WHAT TO DO: All of the data, from the first line to the last, should be reproduced without alteration.

EXERCISE MATERIALS:
Lemma map_page s l pgdir a v :
  vm_ok kend s l pgdir -> 0 <= a < 2 ^ 32 -> 0 <= v < 2 ^ 32 -> present v = true ->
  translate (pm s) pgdir a = None ->
  (walkpgdir pgdir a true s = Ok (0, s) /\ l = []) \/
  exists pte e s1 s2 l', walkpgdir pgdir a true s = Ok (pte, s1) /\ pte <> 0 /\
    load pte s1 = Ok (e, s1) /\ present e = false /\ store pte v s1 = Ok (tt, s2) /\
    vm_ok kend s2 l' pgdir /\ (length l' + ntables (pm s2) pgdir = length l + ntables (pm s) pgdir)%nat /\
    forall va, 0 <= va < 2 ^ 32 ->
      translate (pm s2) pgdir va = if page va =? page a then Some v else translate (pm s) pgdir va.
Proof using All.
  intros Hok Ha Hv Hpv Hnone.
  destruct (walk_run s l pgdir a Hok Ha) as [H|(s1 & l1 & t & E & Hok1 & Ht & Hta & Hcnt & Hsame)]; [by left|].
  right. pose proof (PTX_range a) as HK. pose proof (PDX_range a) as HD.
  eexists _, _, s1, _, l1. split; [exact E|]. split.
  { destruct Ht as (_ & _ & Hr). unfold KERNBASE in Hr. lia. }
  split; [by apply load_pde|]. split.
  { rewrite <- (Hsame a Ha) in Hnone. unfold translate in Hnone. rewrite Hta in Hnone.
    destruct (present _) eqn:Ep in Hnone; [done | exact Ep]. }
  split; [by apply store_pde|]. split; [by eapply set_ok|].
  split.
  { rewrite <- Hcnt. f_equal. apply ntables_same. intros d' Hd'. by apply (set_tables s1 l1 pgdir (PDX a) t (PTX a) v). }
  intros va Hva. rewrite (set_translate s1 l1 pgdir (PDX a) t (PTX a) v) by done.
  rewrite page_index by done. rewrite Hpv. by destruct (_ =? _); [|apply Hsame].
Qed.
Lemma mappages_loop_run n : forall s l pgdir a pa perm,
  vm_ok kend s l pgdir -> a mod PGSIZE = 0 -> 0 <= a -> a + Z.of_nat n * PGSIZE < 2 ^ 32 ->
  0 <= pa -> pa + Z.of_nat n * PGSIZE < 2 ^ 32 -> 0 <= perm < 2 ^ 32 ->
  (forall va, 0 <= va < 2 ^ 32 -> a <= page va <= a + Z.of_nat n * PGSIZE ->
    translate (pm s) pgdir va = None) ->
  exists r s' l', mappages_loop (S n) pgdir a (a + Z.of_nat n * PGSIZE) pa perm s = Ok (r, s') /\
    vm_ok kend s' l' pgdir /\ (length l' + ntables (pm s') pgdir = length l + ntables (pm s) pgdir)%nat /\
    ((r = 0 /\ forall va, 0 <= va < 2 ^ 32 ->
       translate (pm s') pgdir va = mapped a (a + Z.of_nat n * PGSIZE) pa perm (translate (pm s) pgdir) va) \/
     (r = -1 /\ l' = [] /\ forall va, 0 <= va < 2 ^ 32 -> outside a (a + Z.of_nat n * PGSIZE) va ->
       translate (pm s') pgdir va = translate (pm s) pgdir va)).
Proof using All.
  induction n as [|n IH]; intros s l pgdir a pa perm Hok Ha Ha0 Hlast Hpa Hpal Hperm Hfree.
  all: set (v := Z.lor (Z.lor pa perm) PTE_P).
  all: assert (Hpage : page a = a) by (unfold page; lia).
  all: assert (Hv : 0 <= v < 2 ^ 32) by (unfold PGSIZE in *; repeat apply lor_u32_range; unfold PTE_P; lia).
  all: assert (Har : 0 <= a < 2 ^ 32) by (unfold PGSIZE in *; lia).
  all: assert (Hna : translate (pm s) pgdir a = None)
         by (apply Hfree; [done|]; rewrite Hpage; unfold PGSIZE; lia).
  all: destruct (map_page s l pgdir a v Hok Har Hv (present_lor _) Hna)
         as [[E ->]|(pte & e & s1 & s2 & l2 & E1 & Hpte & E2 & He & E3 & Hok2 & Hcnt2 & Htr)];
       cbn [mappages_loop].
  1, 3: exists (-1), s, []; rewrite (bind_Ok _ _ _ _ _ E); cbn [Z.eqb];
        split; [done|]; split; [done|]; split; [done|]; by right.
  all: rewrite (bind_Ok _ _ _ _ _ E1); destruct (Z.eqb_spec pte 0) as [|_]; [done|];
       rewrite (bind_Ok _ _ _ _ _ E2); change (negb (Z.land e PTE_P =? 0)) with (present e); rewrite He;
       rewrite (bind_Ok _ _ _ _ _ E3).
  - change (Z.of_nat 0) with 0. rewrite Z.mul_0_l, Z.add_0_r, Z.eqb_refl. exists 0, s2, l2.
    split; [done|]. split; [done|]. split; [done|]. left. split; [done|]. intros va Hva. rewrite Htr by done.
    unfold mapped. rewrite Hpage.
    destruct (Z.eqb_spec (page va) a) as [Hpa'|]; destruct (Z.leb_spec a (page va)), (Z.leb_spec (page va) a);
      cbn [andb]; try lia; try done.
    by rewrite Hpa', Z.sub_diag, Z.add_0_r.
  - destruct (Z.eqb_spec a (a + Z.of_nat (S n) * PGSIZE)) as [Heq|_]; [unfold PGSIZE in Heq; lia|].
    rewrite (u32_small (a + PGSIZE)), (u32_small (pa + PGSIZE)) by (unfold PGSIZE in *; lia).
    replace (a + Z.of_nat (S n) * PGSIZE) with (a + PGSIZE + Z.of_nat n * PGSIZE) in * by (unfold PGSIZE; lia).
    assert (Hal : forall va, page va mod PGSIZE = 0).
    { intros va. unfold page, PGSIZE. Z.div_mod_to_equations. lia. }
    destruct (IH s2 l2 pgdir (a + PGSIZE) (pa + PGSIZE) perm) as (r & s' & l' & Er & Hok' & Hcnt & Hr); try done;
      try (unfold PGSIZE in *; lia).
    { unfold PGSIZE in *. Z.div_mod_to_equations. lia. }
    { intros va Hva Hin. rewrite Htr by done. destruct (Z.eqb_spec (page va) (page a)).
      - rewrite Hpage in *. unfold PGSIZE in *. lia.
      - apply Hfree; [done|]. unfold PGSIZE in *. lia. }
    exists r, s', l'. split; [exact Er|]. split; [done|]. split; [lia|]. destruct Hr as [[-> H]|(-> & -> & H)]; [left|right].
    + split; [done|]. intros va Hva. rewrite H by done.
      unfold mapped. rewrite Htr, Hpage by done. specialize (Hal va).
      destruct (Z.eqb_spec (page va) a) as [Hpa'|];
        destruct (Z.leb_spec (a + PGSIZE) (page va)), (Z.leb_spec a (page va)),
          (Z.leb_spec (page va) (a + PGSIZE + Z.of_nat n * PGSIZE)),
          (Z.leb_spec (page va) (a + Z.of_nat (S n) * PGSIZE)); cbn [andb];
        try (unfold PGSIZE in *; Z.div_mod_to_equations; lia); try done.
      * by rewrite Hpa', Z.sub_diag, Z.add_0_r.
      * do 3 f_equal. lia.
    + split; [done|]. split; [done|]. intros va Hva Hout. unfold outside in *. rewrite H, Htr; try done.
      * destruct (Z.eqb_spec (page va) (page a)); [|done]. exfalso. apply Hout. unfold PGSIZE in *. lia.
      * unfold PGSIZE in *. lia.
Qed.
End Tables.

TASK SOLUTION:
Lemma map_page s l pgdir a v :
  vm_ok kend s l pgdir -> 0 <= a < 2 ^ 32 -> 0 <= v < 2 ^ 32 -> present v = true ->
  translate (pm s) pgdir a = None ->
  (walkpgdir pgdir a true s = Ok (0, s) /\ l = []) \/
  exists pte e s1 s2 l', walkpgdir pgdir a true s = Ok (pte, s1) /\ pte <> 0 /\
    load pte s1 = Ok (e, s1) /\ present e = false /\ store pte v s1 = Ok (tt, s2) /\
    vm_ok kend s2 l' pgdir /\ (length l' + ntables (pm s2) pgdir = length l + ntables (pm s) pgdir)%nat /\
    forall va, 0 <= va < 2 ^ 32 ->
      translate (pm s2) pgdir va = if page va =? page a then Some v else translate (pm s) pgdir va.
Proof using All.
  intros Hok Ha Hv Hpv Hnone.
  destruct (walk_run s l pgdir a Hok Ha) as [H|(s1 & l1 & t & E & Hok1 & Ht & Hta & Hcnt & Hsame)]; [by left|].
  right. pose proof (PTX_range a) as HK. pose proof (PDX_range a) as HD.
  eexists _, _, s1, _, l1. split; [exact E|]. split.
  { destruct Ht as (_ & _ & Hr). unfold KERNBASE in Hr. lia. }
  split; [by apply load_pde|]. split.
  { rewrite <- (Hsame a Ha) in Hnone. unfold translate in Hnone. rewrite Hta in Hnone.
    destruct (present _) eqn:Ep in Hnone; [done | exact Ep]. }
  split; [by apply store_pde|]. split; [by eapply set_ok|].
  split.
  { rewrite <- Hcnt. f_equal. apply ntables_same. intros d' Hd'. by apply (set_tables s1 l1 pgdir (PDX a) t (PTX a) v). }
  intros va Hva. rewrite (set_translate s1 l1 pgdir (PDX a) t (PTX a) v) by done.
  rewrite page_index by done. rewrite Hpv. by destruct (_ =? _); [|apply Hsame].
Qed.
Lemma mappages_loop_run n : forall s l pgdir a pa perm,
  vm_ok kend s l pgdir -> a mod PGSIZE = 0 -> 0 <= a -> a + Z.of_nat n * PGSIZE < 2 ^ 32 ->
  0 <= pa -> pa + Z.of_nat n * PGSIZE < 2 ^ 32 -> 0 <= perm < 2 ^ 32 ->
  (forall va, 0 <= va < 2 ^ 32 -> a <= page va <= a + Z.of_nat n * PGSIZE ->
    translate (pm s) pgdir va = None) ->
  exists r s' l', mappages_loop (S n) pgdir a (a + Z.of_nat n * PGSIZE) pa perm s = Ok (r, s') /\
    vm_ok kend s' l' pgdir /\ (length l' + ntables (pm s') pgdir = length l + ntables (pm s) pgdir)%nat /\
    ((r = 0 /\ forall va, 0 <= va < 2 ^ 32 ->
       translate (pm s') pgdir va = mapped a (a + Z.of_nat n * PGSIZE) pa perm (translate (pm s) pgdir) va) \/
     (r = -1 /\ l' = [] /\ forall va, 0 <= va < 2 ^ 32 -> outside a (a + Z.of_nat n * PGSIZE) va ->
       translate (pm s') pgdir va = translate (pm s) pgdir va)).
Proof using All.
  induction n as [|n IH]; intros s l pgdir a pa perm Hok Ha Ha0 Hlast Hpa Hpal Hperm Hfree.
  all: set (v := Z.lor (Z.lor pa perm) PTE_P).
  all: assert (Hpage : page a = a) by (unfold page; lia).
  all: assert (Hv : 0 <= v < 2 ^ 32) by (unfold PGSIZE in *; repeat apply lor_u32_range; unfold PTE_P; lia).
  all: assert (Har : 0 <= a < 2 ^ 32) by (unfold PGSIZE in *; lia).
  all: assert (Hna : translate (pm s) pgdir a = None)
         by (apply Hfree; [done|]; rewrite Hpage; unfold PGSIZE; lia).
  all: destruct (map_page s l pgdir a v Hok Har Hv (present_lor _) Hna)
         as [[E ->]|(pte & e & s1 & s2 & l2 & E1 & Hpte & E2 & He & E3 & Hok2 & Hcnt2 & Htr)];
       cbn [mappages_loop].
  1, 3: exists (-1), s, []; rewrite (bind_Ok _ _ _ _ _ E); cbn [Z.eqb];
        split; [done|]; split; [done|]; split; [done|]; by right.
  all: rewrite (bind_Ok _ _ _ _ _ E1); destruct (Z.eqb_spec pte 0) as [|_]; [done|];
       rewrite (bind_Ok _ _ _ _ _ E2); change (negb (Z.land e PTE_P =? 0)) with (present e); rewrite He;
       rewrite (bind_Ok _ _ _ _ _ E3).
  - change (Z.of_nat 0) with 0. rewrite Z.mul_0_l, Z.add_0_r, Z.eqb_refl. exists 0, s2, l2.
    split; [done|]. split; [done|]. split; [done|]. left. split; [done|]. intros va Hva. rewrite Htr by done.
    unfold mapped. rewrite Hpage.
    destruct (Z.eqb_spec (page va) a) as [Hpa'|]; destruct (Z.leb_spec a (page va)), (Z.leb_spec (page va) a);
      cbn [andb]; try lia; try done.
    by rewrite Hpa', Z.sub_diag, Z.add_0_r.
  - destruct (Z.eqb_spec a (a + Z.of_nat (S n) * PGSIZE)) as [Heq|_]; [unfold PGSIZE in Heq; lia|].
    rewrite (u32_small (a + PGSIZE)), (u32_small (pa + PGSIZE)) by (unfold PGSIZE in *; lia).
    replace (a + Z.of_nat (S n) * PGSIZE) with (a + PGSIZE + Z.of_nat n * PGSIZE) in * by (unfold PGSIZE; lia).
    assert (Hal : forall va, page va mod PGSIZE = 0).
    { intros va. unfold page, PGSIZE. Z.div_mod_to_equations. lia. }
    destruct (IH s2 l2 pgdir (a + PGSIZE) (pa + PGSIZE) perm) as (r & s' & l' & Er & Hok' & Hcnt & Hr); try done;
      try (unfold PGSIZE in *; lia).
    { unfold PGSIZE in *. Z.div_mod_to_equations. lia. }
    { intros va Hva Hin. rewrite Htr by done. destruct (Z.eqb_spec (page va) (page a)).
      - rewrite Hpage in *. unfold PGSIZE in *. lia.
      - apply Hfree; [done|]. unfold PGSIZE in *. lia. }
    exists r, s', l'. split; [exact Er|]. split; [done|]. split; [lia|]. destruct Hr as [[-> H]|(-> & -> & H)]; [left|right].
    + split; [done|]. intros va Hva. rewrite H by done.
      unfold mapped. rewrite Htr, Hpage by done. specialize (Hal va).
      destruct (Z.eqb_spec (page va) a) as [Hpa'|];
        destruct (Z.leb_spec (a + PGSIZE) (page va)), (Z.leb_spec a (page va)),
          (Z.leb_spec (page va) (a + PGSIZE + Z.of_nat n * PGSIZE)),
          (Z.leb_spec (page va) (a + Z.of_nat (S n) * PGSIZE)); cbn [andb];
        try (unfold PGSIZE in *; Z.div_mod_to_equations; lia); try done.
      * by rewrite Hpa', Z.sub_diag, Z.add_0_r.
      * do 3 f_equal. lia.
    + split; [done|]. split; [done|]. intros va Hva Hout. unfold outside in *. rewrite H, Htr; try done.
      * destruct (Z.eqb_spec (page va) (page a)); [|done]. exfalso. apply Hout. unfold PGSIZE in *. lia.
      * unfold PGSIZE in *. lia.
Qed.
End Tables.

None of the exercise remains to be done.